Dans Mirages, le mangaka réitère cette narration très contemplative. Si les échanges entre la protagoniste et Ryozo font progresser l'intrigue tout en exploitant leur relation pleine de tendresse, toute interaction verbale disparaît régulièrement pour montrer Emma dans son univers, et dans sa condition amnésique.


Il se dégage alors deux intentions majeures dans cette représentation nouvelle du personnage. La première, celle qui sied à la place de la jeune femme aux côtés de Ryozo, est son incrustation dans un quotidien empli de quiétude, et basé sur de petits riens. Emanon déambule de plein gré dans la petite ville d'Aso, apaisante au possible, que ce soit en fumant une cigarette en terrasse ou en profitant des bains publics. Ce focus a une importance dans la représentation du personnage. Car dans Errances, Kenji Tsuruta représentait la place de la fille éternelle sur Terre, tout en développant sa mission, celle d'entretenir l'histoire universelle. Son existence était presque mystique et très bien représentée sous cet angle. Mais dans ce troisième recueil, le mangaka dépeint une Emma dans un cadre plus restreint. Elle ne voyage plus, n'a plus conscience de sa mission intergénérationnelle, et profite d'une vie ordinaire, pour ne pas dire banale. Son amnésie impose son repos, il y a alors tout un apaisement à voir l'héroïne profiter et vaquer à un quotidien ponctué d'une routine croquée graphiquement avec quiétude et délice par l'artiste. Cette représentation du personnage conte un tournant dans son histoire, et nous invite à profiter de ces zestes de banalité aux côtés d'Emanon.
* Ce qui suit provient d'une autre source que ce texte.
Lemma receive_turn_spec deadline f0 s :
  DecoderInv (bc_decoder_ s.1) →
  wp (receive_turn deadline f0) (λ r s', ∃ data, read_as s f0 data r s' ∧
    match r.2 with
    | Some _ => data = []
    | None => (readings_before s'.2 deadline < readings_before s.2 deadline)%nat
    end) s.
Proof.
  destruct s as [c k]. cbn [fst snd]. intros Hd. pose proof (Next_refines (bc_decoder_ c) f0 Hd) as Hn.
  unfold wp, receive_turn. destruct (Next (bc_decoder_ c) f0) as [[st f] d]. destruct Hn as [Hd1 Hn].
  assert (∀ r st' k1, (∀ fd, delivered k1 fd = delivered k fd ∧ handed k1 fd = handed k fd) → same_fds k k1 →
    (match st' with
     | Some rs_kFrameReady => stream_next (client_stream c) f0 = (kFrameReady, r, stream_of d)
     | Some rs_kProtocolError => r = f0 ∧
         ∃ e, e ≠ kFrameReady ∧ e ≠ kNeedMoreData ∧ stream_next (client_stream c) f0 = (e, f0, stream_of d)
     | Some _ => r = f0 ∧ stream_of d = client_stream c ∧
         stream_next (client_stream c) f0 = (kNeedMoreData, f0, client_stream c)
     | None => r = f0 ∧ stream_of d = client_stream c
     end) → read_as (c, k) f0 [] (r, st') (with_decoder d c, k1)) as Hnil.
  { intros r st' k1 Hf Hs Hr. split; [by apply received_nothing|]. cbn [fst snd]. rewrite stream_append_nil.
    destruct st' as [[]|]; exact Hr. }
  case_decide as Hst.
  { exists []. split; [|done]. subst st. by apply Hnil. }
  case_decide as Hst2.
  { exists []. split; [|done]. apply Hnil; [done..|].
    assert (f = f0) as ->; [|by eauto]. by eapply stream_next_not_ready. }
  assert (st = kNeedMoreData) as -> by (destruct (decide (st = kNeedMoreData)); [done|by destruct Hst2]). clear Hst2.
  assert (f = f0 ∧ stream_of d = client_stream c) as [-> Es].
  { by apply stream_next_need in Hn as [? ?]. }
  unfold client_stream in Hnil, Es. rewrite Es in Hn, Hnil.
  pose proof (now_law k deadline) as Ht. destruct (steady_now k) as [now k1].
  destruct Ht as (Hb1 & Hb2 & Hf1 & Hs1). destruct (remaining_ms deadline now <=? 0) eqn:Er.
  { exists []. split; [|done]. by apply Hnil. }
  assert (now < deadline) as Hlt.
  { apply Z.leb_gt in Er. unfold remaining_ms in Er.
    destruct (Z.lt_ge_cases now deadline); [done|]. exfalso.
    pose proof (Z.quot_opp_l (deadline - now) 1000000 ltac:(done)).
    pose proof (Z.quot_pos (- (deadline - now)) 1000000 ltac:(lia) ltac:(lia)). lia. }
  specialize (Hb2 Hlt). pose proof (poll_law k1 (bc_descriptor_ c) (s32 (remaining_ms deadline now)) deadline) as Hp.
  cbn [with_decoder bc_descriptor_]. destruct (k_poll k1 _ _) as [pr k2]. cbn [snd] in Hp. destruct Hp as (Hb3 & Hf2 & Hs2).
  assert (∀ fd, delivered k2 fd = delivered k fd ∧ handed k2 fd = handed k fd) as Hf3.
  { intros fd. destruct (Hf1 fd), (Hf2 fd). split; congruence. }
  assert (same_fds k k2) as Hs3 by (by etrans).
  destruct pr as [|revents| |].
  { exists []. split; [|done]. by apply Hnil. }
  2: { exists []. split; [|cbn [fst snd]; lia]. by apply Hnil. }
  2: { exists []. split; [|done]. by apply Hnil. }
  destruct (negb _). { exists []. split; [|done]. by apply Hnil. }
  pose proof (recv_frame k2 (bc_descriptor_ c) (16 * 1024) (bc_descriptor_ c)) as (Hh & Ho & Ha).
  pose proof (recv_delivered k2 (bc_descriptor_ c) (16 * 1024)) as Hdl.
  pose proof (recv_readings k2 (bc_descriptor_ c) (16 * 1024) deadline) as Hrd.
  destruct (k_recv k2 (bc_descriptor_ c) (16 * 1024)) as [rc k3]. cbn [fst snd] in *.
  assert (same_fds k k3) as Hs4 by (etrans; [exact Hs3|by split]).
  destruct (Hf3 (bc_descriptor_ c)) as [Ed Eh].
  assert (∀ data d', DecoderInv d' → delivered k3 (bc_descriptor_ c) = delivered k2 (bc_descriptor_ c) ++ data →
    received data (c, k) (with_decoder d' c, k3)) as Hrec.
  { intros data d' Hd' E. unfold received. cbn. rewrite E, Ed, Hh, Eh. do 4 (split; [done|]). by split. }
  assert (∀ st', match st' with Some rs_kFrameReady | Some rs_kProtocolError => False | _ => True end →
    delivered k3 (bc_descriptor_ c) = delivered k2 (bc_descriptor_ c) ++ [] →
    read_as (c, k) f0 [] (f0, st') (with_decoder d c, k3)) as Hnone.
  { intros st' Hst' E. split; [by apply Hrec|]. cbn [fst snd client_stream with_decoder bc_decoder_].
    unfold client_stream. cbn [bc_decoder_ with_decoder]. rewrite stream_append_nil, Es. by destruct st' as [[]|]. }
  destruct rc as [[|b bs]| | |]; cbn [app] in Hdl.
  - exists []. split; [|done]. by apply Hnone.
  - cbn [bc_decoder_ with_decoder]. rewrite Append_returns. exists (b :: bs). cbn [fst snd]. split; [|lia].
    set (d' := mkFrameDecoder _ _ _ _ _).
    destruct (Append_refines d (b :: bs) d' Hd1) as [Hd' E']; [apply Append_returns|].
    split; [by apply Hrec|]. cbn [fst snd]. split; [done|]. unfold client_stream. cbn [bc_decoder_ with_decoder].
    by rewrite E', Es.
  - exists []. split; [|cbn [fst snd]; lia]. by apply Hnone.
  - exists []. split; [|cbn [fst snd]; lia]. by apply Hnone.
  - exists []. split; [|done]. by apply Hnone.
Qed.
Mais la jeune fille ne peut totalement renier qui elle est, du moins inconsciemment. Si elle n'a plus souvenir de l'entité qu'elle constitue lors de ses phases d'éveil, les nuits la ramène à sa condition initiale. Dans ses songes, elle se voit parfois flotter dans l'océan, face à des formes de vie que l'on peut juger ancestrales, et que Ryozo viendra décrire comme des mythes d'autrefois. Emanon est indissociable de l'Histoire terrestre, et ses nuits lui rappellent cet état de fait, bien qu'elle ne comprenne pas la signification de pareils rêves. Et là aussi, Kenji Tsuruta vient représenter visuellement cet aspect par des métaphores à la fois merveilleuses d'onirisme, et particulièrement lourdes de sens. Encore une fois, Emanon est nue dans ses songes. Elle flotte dans l'océan telle une âme égarée dans l'immensité du monde, et fait face aux créatures qui représentent le patrimoine universelle. Ces animaux, elle ne les perçoit pas ou ne les comprend simplement pas, quand elle n'est pas simplement traquée par ces derniers sans qu'elle comprenne pourquoi. A ces instants, Emma est simplement poursuivie par sa vraie naturelle, celle de conscience universelle. Mais elle ne la saisit pas, et ne peut qu'éprouver des sueurs froides face à ce qui n'est, pour elle, qu'une accumulation de cauchemars ou de rêves incompréhensibles. Une autre idée graphique forte survient ensuite : Emanon se réveille nue, mais elle ne vogue plus dans l'immensité du monde. Elle est chez Ryozo, dans un lieu clôt marqué par la banalité. Peut-être est-ce de la surinterprétation, mais Kenji Tsuruta vient ainsi donner un sens fort à l'évolution du personnage créé par Shinji Kajio. Elle ne peut totalement se renier, mais sa raison d'être demeure maintenant enfouie au plus profond d'elle, et Emanon semble « condamnée » à la routine de chaque être humain.